[Collected data]
++++++++++++++++++++
Example loadSegmentsFromFile_samples :
  outcome (run Sim.env (loadSegmentsFromFile Sample.extractor (js "/data/bad.json"))
             Sim.world) = Returned (JArr [])
  /\ failures (trace (run Sim.env
                 (loadSegmentsFromFile Sample.extractor (js "/data/bad.json"))
                 Sim.world)) = [Sim.error "SyntaxError"]
  /\ outcome (run Sim.env (loadSegmentsFromFile Sample.extractor (js "/nowhere"))
                Sim.world) = Returned (JArr [])
  /\ failures (trace (run Sim.env
                 (loadSegmentsFromFile Sample.extractor (js "/nowhere"))
                 Sim.world)) = [Sim.error "ENOENT"].
Proof. repeat split; reflexivity. Qed.

(* ===================================================================== *)
(** * Further properties of the segment validity filter *)
(* ===================================================================== *)

Section Ordering.

Local Ltac as_compare :=
  repeat match goal with
  | |- context [PosDef.Pos.compare_cont Eq ?p ?q] =>
      change (PosDef.Pos.compare_cont Eq p q) with (Pos.compare p q)
  end.

(** [a <= b < c] gives [a < c], on any three binary64 values. *)
Lemma SFleb_ltb_trans (a b c : spec_float) :
  SFleb a b = true -> SFltb b c = true -> SFltb a c = true.
Proof.
  unfold SFleb, SFltb.
  destruct a as [sa|sa| |sa ma ea], b as [sb|sb| |sb mb eb],
    c as [sc|sc| |sc mc ec]; cbn;
    try discriminate; try reflexivity;
    repeat match goal with s : bool |- _ => destruct s end;
    cbn; try discriminate; try reflexivity;
    as_compare;
    destruct (Z.compare_spec ea eb), (Z.compare_spec eb ec),
      (Z.compare_spec ea ec); try lia; subst; cbn;
    try discriminate; try reflexivity;
    destruct (Pos.compare_spec ma mb), (Pos.compare_spec mb mc),
      (Pos.compare_spec ma mc); try lia; subst; cbn;
    try discriminate; try reflexivity; try lia.
Qed.

Lemma num_gt_le_trans (threshold threshold' x : float) :
  (threshold <=? threshold')%float = true ->
  num_gt x threshold' = true -> num_gt x threshold = true.
Proof.
  unfold num_gt. rewrite FloatAxioms.leb_spec, !FloatAxioms.ltb_spec.
  apply SFleb_ltb_trans.
Qed.

End Ordering.

Section MoreFilter.
Import ValidSegmentsExtractor.

Lemma valid_antitone (lo hi : float) (segment : TextSegment) :
  (lo <=? hi)%float = true ->
  Spec.valid hi segment = true -> Spec.valid lo segment = true.
Proof.
  intros Hle. unfold Spec.valid.
  destruct (Spec.endMarker segment); [auto|].
  destruct (words segment) as [[|w ws]|]; auto.
  rewrite !orb_true_iff. intros [Hs|Hgt]; [now left|].
  right. exact (num_gt_le_trans lo hi _ Hle Hgt).
Qed.

Lemma longestValidPrefix_antitone (lo hi : float)
    (segments : list TextSegment) :
  (lo <=? hi)%float = true ->
  Spec.longestValidPrefix hi segments
  `prefix_of` Spec.longestValidPrefix lo segments.
Proof.
  intros Hle. induction segments as [|segment rest IH]; cbn.
  - apply prefix_nil.
  - destruct (Spec.valid hi segment) eqn:Hhi; [|apply prefix_nil].
    rewrite (valid_antitone lo hi segment Hle Hhi). now apply prefix_cons.
Qed.
(** * Dolt storage core: tuple builder, prolly meta-values, mutable maps,
      three-way merge and the SQL table writer.

    A shallow embedding of the Go sources and the properties the design
    document states about them.

    - [val]    : go/store/val/tuple_builder.go
    - [prolly] : go/store/prolly (node meta-values, MutableMap, ThreeWayMerge)
    - [dsess]  : go/libraries/doltcore/sqle/dsess/write_session.go
    - [durable]: go/libraries/doltcore/doltdb/durable/index.go *)

From Stdlib Require Import ZArith Lia Bool String.
From Stdlib.Strings Require Import Byte.
From stdpp Require Import base option list gmap strings.

(** ** Shared vocabulary *)

(** The contents of a non-nil Go [[]byte]. *)
Definition bytes := list byte.

(** A Go [[]byte]; [None] is the nil slice, [Some []] an empty non-nil one. *)
Definition slice := option bytes.

(** A Go [error]; [None] is [nil]. *)
Definition error := option string.

(** The outcome of a Go call that may panic. *)
Inductive outcome (A : Type) : Type :=
| Returns (a : A)
| Panics (msg : string).
Arguments Returns {A} a.
Arguments Panics {A} msg.

Definition isNil {A} (s : option A) : bool :=
  match s with None => true | Some _ => false end.

(** What a call with an error result hands back: the value, or the error
    with no value. *)
Inductive result (A : Type) : Type :=
| Ok (a : A)
| Err (e : string).
Arguments Ok {A} a.
Arguments Err {A} e.

(** ** package val *)
Module val.

(** [val.Tuple] is a byte slice. *)
Definition Tuple := slice.

(** The encodings [PutField] names, and any other value of the type
    (the switch has a default case). *)
Inductive Encoding :=
| Int8Enc | Uint8Enc | Int16Enc | Uint16Enc | Int24Enc | Uint24Enc
| Int32Enc | Uint32Enc | Int64Enc | Uint64Enc
| Float32Enc | Float64Enc | StringEnc | BytesEnc
| OtherEnc (code : nat).

#[export] Instance Encoding_eq_dec : EqDecision Encoding.
Proof. solve_decision. Defined.

(** Modelled from the spec: [val.Type], one field of a descriptor, with its
    encoding and whether it may be null (the collation plays no part
    here). *)
Record Type_ := { Enc : Encoding; Nullable : bool }.

(** Modelled from the spec: [TupleDesc], an ordered list of field types. *)
Record TupleDesc := { Types : list Type_ }.

(** Modelled from the spec: [TupleDesc.Count], the number of fields. *)
Definition Count (td : TupleDesc) : nat := length (Types td).

(** Modelled from the spec: [ByteSize] is declared in another file of the
    package; sizes and offsets within a tuple are 16-bit values, so a
    conversion to [ByteSize], and a sum of two of them, is taken modulo
    2^16. *)
Definition byteSizeModulus : nat := 2 ^ 16.

Definition ByteSize (n : nat) : nat := n mod byteSizeModulus.
Arguments byteSizeModulus : simpl never.
Arguments ByteSize : simpl never.

(** A field of the builder is a slice of the builder's own buffer:
    [Some (off, len)] stands for [buf[off : off+len]], [None] for nil. *)
Definition field := option (nat * nat).

(** [TupleBuilder]: [buf] is the scratch array, [fields] the array of
    [MaxTupleFields] slices into it. *)
Record TupleBuilder := {
  Desc : TupleDesc;
  buf : bytes;
  pos : nat;
  fields : list field
}.

Section Builder.

(** Constants and the tuple constructor of package val that the builder
    uses; their declarations are outside the builder's file. *)
Variable MaxTupleDataSize MaxTupleFields : nat.
Variable NewTuple : list slice -> Tuple.

Definition NewTupleBuilder (desc : TupleDesc) : TupleBuilder :=
  {| Desc := desc;
     buf := replicate MaxTupleDataSize x00;
     pos := 0;
     fields := replicate MaxTupleFields None |}.

(** The bytes a field slice currently shows. *)
Definition fieldBytes (b : bytes) (f : field) : slice :=
  match f with
  | None => None
  | Some (off, len) => Some (take len (drop off b))
  end.

Definition writeAt (off : nat) (v : bytes) (b : bytes) : bytes :=
  take off b ++ v ++ drop (off + length v) b.

(** Modelled from the spec: [TupleDesc.expectEncoding] is defined with the
    descriptor; a field is written with the encoding its type names. *)
Definition expectEncoding (td : TupleDesc) (i : nat) (enc : Encoding)
  : outcome unit :=
  match Types td !! i with
  | None => Panics "index out of range"
  | Some typ =>
      if decide (Enc typ = enc) then Returns tt
      else Panics "incorrect encoding"
  end.

(** The body every [Put*] method shares:
    [expectEncoding(i, enc); sz := ByteSize(len(v));
     fields[i] = buf[pos : pos+sz]; write(fields[i], v); pos += sz].
    [pos] and [sz] are of type [ByteSize], so [pos+sz] is the sum modulo
    2^16; the slice expression panics unless [pos <= pos+sz <= len(buf)];
    the write copies into the slice as many bytes of [v] as it holds. *)
Definition putField (enc : Encoding) (i : nat) (v : bytes)
    (tb : TupleBuilder) : outcome TupleBuilder :=
  match expectEncoding (Desc tb) i enc with
  | Panics m => Panics m
  | Returns _ =>
      let sz := ByteSize (length v) in
      let hi := ByteSize (pos tb + sz) in
      if decide (pos tb <= hi /\ hi <= length (buf tb)) then
        if decide (i < length (fields tb)) then
          Returns {| Desc := Desc tb;
                     buf := writeAt (pos tb) (take (hi - pos tb) v) (buf tb);
                     pos := hi;
                     fields := <[i := Some (pos tb, hi - pos tb)]> (fields tb) |}
        else Panics "index out of range"
      else Panics "slice bounds out of range"
  end.

Definition PutBool (i : nat) (v : bool) :=
  putField Int8Enc i [if v then x01 else x00].

Definition PutUint8 (i : nat) (v : byte) := putField Uint8Enc i [v].

Definition PutString (i : nat) (v : string) :=
  putField StringEnc i (list_byte_of_string v).

Definition PutBytes (i : nat) (v : bytes) := putField BytesEnc i v.

(** The loop at the head of [Build]:
    [if !typ.Nullable && tb.fields[i] == nil { panic(...) }]. *)
Fixpoint checkNonNull (types : list Type_) (i : nat) (fs : list field)
  : outcome unit :=
  match types with
  | [] => Returns tt
  | typ :: rest =>
      if Nullable typ then checkNonNull rest (S i) fs
      else
        match fs !! i with
        | None => Panics "index out of range"
        | Some None => Panics "cannot write NULL to non-NULL field"
        | Some (Some _) => checkNonNull rest (S i) fs
        end
  end.

(** [Recycle] sets [pos] to zero and nothing else. *)
Definition Recycle (tb : TupleBuilder) : TupleBuilder :=
  {| Desc := Desc tb; buf := buf tb; pos := 0; fields := fields tb |}.

Definition Build (tb : TupleBuilder) : outcome (Tuple * TupleBuilder) :=
  match checkNonNull (Types (Desc tb)) 0 (fields tb) with
  | Panics m => Panics m
  | Returns _ =>
      if decide (Count (Desc tb) <= length (fields tb)) then
        let values := fieldBytes (buf tb) <$> take (Count (Desc tb)) (fields tb) in
        Returns (NewTuple values, Recycle tb)
      else Panics "slice bounds out of range"
  end.

(** Every non-nullable field of the descriptor holds a non-nil slice. *)
Definition populated (tb : TupleBuilder) : Prop :=
  forall i typ, Types (Desc tb) !! i = Some typ -> Nullable typ = false ->
    exists f, fields tb !! i = Some (Some f).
++++++++++++++++++++
PROBLEM REQUIREMENTS
Of the lines above, extract only those from the line with "destruct (Spec.endMarker segment); [auto|]." to the line with "From Stdlib.Strings Require Import Byte.", both included, exactly as written.

EXERCISE OUTPUT
  destruct (Spec.endMarker segment); [auto|].
  destruct (words segment) as [[|w ws]|]; auto.
  rewrite !orb_true_iff. intros [Hs|Hgt]; [now left|].
  right. exact (num_gt_le_trans lo hi _ Hle Hgt).
Qed.

Lemma longestValidPrefix_antitone (lo hi : float)
    (segments : list TextSegment) :
  (lo <=? hi)%float = true ->
  Spec.longestValidPrefix hi segments
  `prefix_of` Spec.longestValidPrefix lo segments.
Proof.
  intros Hle. induction segments as [|segment rest IH]; cbn.
  - apply prefix_nil.
  - destruct (Spec.valid hi segment) eqn:Hhi; [|apply prefix_nil].
    rewrite (valid_antitone lo hi segment Hle Hhi). now apply prefix_cons.
Qed.
(** * Dolt storage core: tuple builder, prolly meta-values, mutable maps,
      three-way merge and the SQL table writer.

    A shallow embedding of the Go sources and the properties the design
    document states about them.

    - [val]    : go/store/val/tuple_builder.go
    - [prolly] : go/store/prolly (node meta-values, MutableMap, ThreeWayMerge)
    - [dsess]  : go/libraries/doltcore/sqle/dsess/write_session.go
    - [durable]: go/libraries/doltcore/doltdb/durable/index.go *)

From Stdlib Require Import ZArith Lia Bool String.
From Stdlib.Strings Require Import Byte.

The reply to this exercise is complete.